**Work instruction**
Would you please copy every line below that includes the string "whose"?
******************************
(** C5, as the code has it.  For a repository matched to a project whose
    log source answers with a text, [analyze_repo] returns an analysis
    whose status is the value of the status rule on its issues; and
    whatever the log source answers, an analysis [analyze_repo] returns
    for a matched repository has its status by that rule.  Every
    analysis [analyze_repo] returns has its status by the rule (and then
    not [UNKNOWN]) or is the analysis of a repository without project.
    Every analysis the loop of [run_analysis] collects comes
    to its status in one of three ways: by the status rule applied to
    its issues (the status is then not [UNKNOWN]); or it is the analysis
    of a repository without project, of status [UNKNOWN], on whose one
    issue the rule would give [SUCCESS]; or it is the analysis standing
    for a raised exception, of status [UNKNOWN], on whose one issue the
    rule would give [PENDING]. *)
Theorem constructed_status :
  (∀ repo projects repo_name pre project post project_name logs,
     repo !! "name" = Some repo_name →
     projects = pre ++ project :: post →
     Forall (named_apart repo_name) pre →
     project !! "name" = Some project_name →
     Str.lower project_name = Str.lower repo_name →
     get_railway_deployment_logs project_name (project !! "id")
     = JStr logs →
     ∃ analysis tr,
       analyze_repo get_railway_deployment_logs repo projects
       = (inr analysis, tr) ∧
       status analysis = determine_status (issues analysis) ∧
       status analysis ≠ UNKNOWN) ∧
  (∀ repo projects repo_name pre project post project_name analysis tr,
     repo !! "name" = Some repo_name →
     projects = pre ++ project :: post →
     Forall (named_apart repo_name) pre →
     project !! "name" = Some project_name →
     Str.lower project_name = Str.lower repo_name →
     analyze_repo get_railway_deployment_logs repo projects
     = (inr analysis, tr) →
     status analysis = determine_status (issues analysis) ∧
     status analysis ≠ UNKNOWN) ∧
  (∀ repo projects analysis tr,
     analyze_repo get_railway_deployment_logs repo projects
     = (inr analysis, tr) →
     (status analysis = determine_status (issues analysis) ∧
      status analysis ≠ UNKNOWN) ∨
     (analysis = no_project_analysis (repo_name analysis) ∧
      status analysis = UNKNOWN ∧
      determine_status (issues analysis) = SUCCESS)) ∧
  (∀ repos projects analyses tr,
     analyze_repos get_railway_deployment_logs str_exn repos projects []
     = (inr analyses, tr) →
     Forall (λ a,
       (status a = determine_status (issues a) ∧ status a ≠ UNKNOWN) ∨
       (a = no_project_analysis (repo_name a) ∧ status a = UNKNOWN ∧
        determine_status (issues a) = SUCCESS) ∨
       (∃ e, a = analysis_error str_exn (repo_name a) e ∧
             status a = UNKNOWN ∧
             determine_status (issues a) = PENDING)) analyses).
Proof.
  split; [|split; [|split]].
  - intros repo projects repo_name pre project post project_name logs
      Hn -> Hpre Hp Heq Hlogs.
    exists (matched_analysis repo_name project logs),
           (matched_trace get_railway_deployment_logs
              repo_name project project_name).
    split.
    { rewrite <- (matched_outcome_text _ _ project_name _ Hlogs).
      apply analyze_repo_matched; [exact Hn| |exact Hp].
      by eapply find_project_first. }
    split; [reflexivity|apply determine_status_known].
  - intros repo projects repo_name pre project post project_name
      analysis tr Hn -> Hpre Hp Heq.
    rewrite (analyze_repo_matched _ _ _ _ _ Hn
               (find_project_first _ _ _ _ _ Hpre Hp Heq) Hp).
    intros [= Hout _]. by eapply matched_outcome_status.
  - intros repo projects analysis tr Hrun.
    destruct (analyze_repo_status _ _ _ _ Hrun) as [Hu|Heq]; [by left|].
    right. rewrite Heq. by repeat split.
  - intros repos projects analyses tr Hrun.
    by apply (analyze_repos_status _ _ _ _ _ Hrun).
Qed.

End RepoClaims.

(** * The claims on concrete inputs *)

Lemma other_apart (repo_name : string) :
  Str.lower "other" ≠ Str.lower repo_name →
  Forall (named_apart repo_name) [project_other].
Proof.
  intros Hne. constructor; [|constructor].
  exists "other". split; [reflexivity|exact Hne].
Qed.



Lemma matcher_first_match_witness :
  find_project [project_other; project_myapp; project_MYAPP] "MyApp"
  = (inr (Some project_myapp), []) ∧
  (∃ analysis tr,
     analyze_repo (λ _ _, JStr example_logs) repo_MyApp
       [project_other; project_myapp; project_MYAPP]
     = (inr analysis, tr) ∧
     status analysis = FAILED ∧
     LogsFetched "myapp" (Some "7") ∈ tr) ∧
  ∃ issue,
    analyze_repo (λ _ _, JStr example_logs) repo_api_service [project_other]
    = (inr {| repo_name := "api-service";
              status := UNKNOWN;
              issues := [issue];
              last_deployment := None;
              logs_preview := JStr "No Railway project found" |}, []) ∧
    type issue = "no_railway_project" ∧ severity issue = "info".
Proof.
  destruct (matcher_first_match (λ _ _, JStr example_logs) repo_MyApp
              [project_other; project_myapp; project_MYAPP] "MyApp"
              eq_refl) as (Hfirst & _ & _).
  destruct (Hfirst [project_other] project_myapp [project_MYAPP] "myapp")
    as (Hfind & Hrun & _).
  { reflexivity. }
  { apply other_apart. vm_compute. discriminate. }
  { reflexivity. }
  { vm_compute. reflexivity. }
  split; [exact Hfind|]. split.
  - eexists _, _. split; [exact Hrun|].
    split; [vm_compute; reflexivity|left].
  - destruct (matcher_first_match (λ _ _, JStr example_logs)
                repo_api_service [project_other] "api-service" eq_refl)
      as (_ & Hnone & _).
    apply Hnone, other_apart. vm_compute. discriminate.
Defined.

Lemma constructed_status_witness :
  ∃ analyses tr,
    analyze_repos (λ _ _, JStr example_logs)
      (λ e, match e with
            | KeyError key => "'" +:+ key +:+ "'"
            | ReError pattern => pattern
            | _ => EmptyString
            end)
      [repo_MyApp; repo_api_service] [project_myapp; project_nameless] []
    = (inr analyses, tr) ∧
    status <$> analyses = [FAILED; UNKNOWN] ∧
    Forall (explained
              (λ e, match e with
                    | KeyError key => "'" +:+ key +:+ "'"
                    | ReError pattern => pattern
                    | _ => EmptyString
                    end)) analyses.
Proof.
  destruct (analyze_repos _ _ [repo_MyApp; repo_api_service]
              [project_myapp; project_nameless] [])
    as [[e|analyses] tr] eqn:E.
  - exfalso. vm_compute in E. discriminate E.
  - exists analyses, tr. split; [reflexivity|]. split.
    + pose proof E as E'. vm_compute in E'. injection E' as <- <-.
      reflexivity.
    + exact (proj2 (proj2 (proj2 (constructed_status _ _))) _ _ _ _ E).
Defined.

(** C5 fails as stated: the analysis of a repository without project has
    status [UNKNOWN] while the status rule gives [SUCCESS] on its issues,
    and the analysis standing for a raised exception has status [UNKNOWN]
    while the rule gives [PENDING] on its issues. *)
Lemma unknown_status_not_aggregated :
  (∃ analysis,
     analyze_repo (λ _ _, JStr EmptyString) repo_api_service [project_other]
     = (inr analysis, []) ∧
     status analysis = UNKNOWN ∧
     determine_status (issues analysis) = SUCCESS ∧
     status analysis ≠ determine_status (issues analysis)) ∧
  (∃ analysis tr,
     analyze_repos (λ _ _, JStr EmptyString) (λ _, EmptyString)
       [repo_api_service] [project_nameless] []
     = (inr [analysis], tr) ∧
     status analysis = UNKNOWN ∧
     determine_status (issues analysis) = PENDING ∧
     status analysis ≠ determine_status (issues analysis)).
Proof.
  split.
  - exists (no_project_analysis "api-service").
    split; [vm_compute; reflexivity|].
    repeat split; [discriminate].
  - exists (analysis_error (λ _, EmptyString) "api-service"
              (KeyError "name")), [].
    split; [vm_compute; reflexivity|].
    repeat split; [discriminate].
Qed.

(** * More on [analyze_logs] *)

Lemma failure_patterns_severities :
  forallb (λ kc, String.eqb (Config.severity kc.2) "critical"
                 || String.eqb (Config.severity kc.2) "warning")
    failure_patterns = true.
Proof. vm_compute. reflexivity. Qed.

(** Where a detected issue comes from. *)
Lemma detected_elem issue logs logs_lower :
  issue ∈ detected failure_patterns logs logs_lower →
  ∃ k c, (k, c) ∈ failure_patterns ∧
         category_matches c logs_lower = true ∧
         issue = pattern_issue k c (extracted logs).
Proof.
  unfold detected.
  intros ([k c] & -> & [Hm Hin]%list_elem_of_filter)%list_elem_of_fmap.
  by exists k, c.
Qed.

Lemma detected_intro k c logs logs_lower :
  (k, c) ∈ failure_patterns →
  category_matches c logs_lower = true →
  pattern_issue k c (extracted logs)
  ∈ detected failure_patterns logs logs_lower.
Proof.
  intros Hin Hm. unfold detected.
  apply list_elem_of_fmap. exists (k, c). split; [reflexivity|].
  apply list_elem_of_filter. split; [exact Hm|exact Hin].
Qed.

Lemma category_severity k c :
  (k, c) ∈ failure_patterns →
  Config.severity c = "critical" ∨ Config.severity c = "warning".
Proof.
  intros Hin. pose proof failure_patterns_severities as Hs.
  rewrite forallb_forall in Hs. apply list_elem_of_In, Hs in Hin.
  cbn [snd] in Hin. apply orb_true_iff in Hin as [H|H];
    apply String.eqb_eq in H; auto.
Qed.

(** The three shapes of the issues of a text. *)
Lemma issues_of_cases (logs : string) :
  (Str.all_space logs = true ∧ issues_of logs = [no_logs_issue]) ∨
  (Str.all_space logs = false ∧
   detected failure_patterns logs (Str.lower logs) = [] ∧
   has_success (Str.lower logs) = false ∧
   issues_of logs = [unknown_failure_issue]) ∨
  (Str.all_space logs = false ∧
   (detected failure_patterns logs (Str.lower logs) ≠ [] ∨
    has_success (Str.lower logs) = true) ∧
   issues_of logs = detected failure_patterns logs (Str.lower logs)).
Proof.
  unfold issues_of. destruct (Str.all_space logs) eqn:Hb; [by left|].
  right. unfold classify. cbv zeta.
  destruct (detected failure_patterns logs (Str.lower logs)) as [|i l] eqn:Hd.
  - destruct (has_success (Str.lower logs)) eqn:Hs; cbn [negb andb is_nil].
    + right. split; [done|]. split; [by right|done].
    + left. by repeat split.
  - right. cbn [is_nil]. rewrite andb_false_r.
    split; [done|]. split; [by left|done].
Qed.

Lemma issues_of_severities (logs : string) :
  Forall (λ i, severity i = "critical" ∨ severity i = "warning")
    (issues_of logs).
Proof.
  destruct (issues_of_cases logs)
    as [[_ ->]|[(_ & _ & _ & ->)|(_ & _ & ->)]].
  - apply Forall_singleton. right. reflexivity.
  - apply Forall_singleton. right. reflexivity.
  - apply Forall_forall. intros i (k & c & Hin & _ & ->)%detected_elem.
    cbn [pattern_issue severity]. by apply (category_severity k).
Qed.

Lemma status_success_nil (issues : list DeploymentIssue) :
  Forall (λ i, severity i = "critical" ∨ severity i = "warning") issues →
  determine_status issues = SUCCESS ↔ issues = [].
Proof.
  intros Hsev. split; [|by intros ->].
  destruct issues as [|i l]; [done|]. unfold determine_status.
  apply Forall_cons in Hsev as [Hi _]. cbn [is_nil orb forallb].
  assert (String.eqb (severity i) "info" = false) as ->.
  { apply String.eqb_neq. by destruct Hi as [-> | ->]. }
  cbn [andb]. by case_match.
Qed.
******************************
**Result of this task**
(** C5, as the code has it.  For a repository matched to a project whose
    whose status is the value of the status rule on its issues; and
    of a repository without project, of status [UNKNOWN], on whose one
    for a raised exception, of status [UNKNOWN], on whose one issue the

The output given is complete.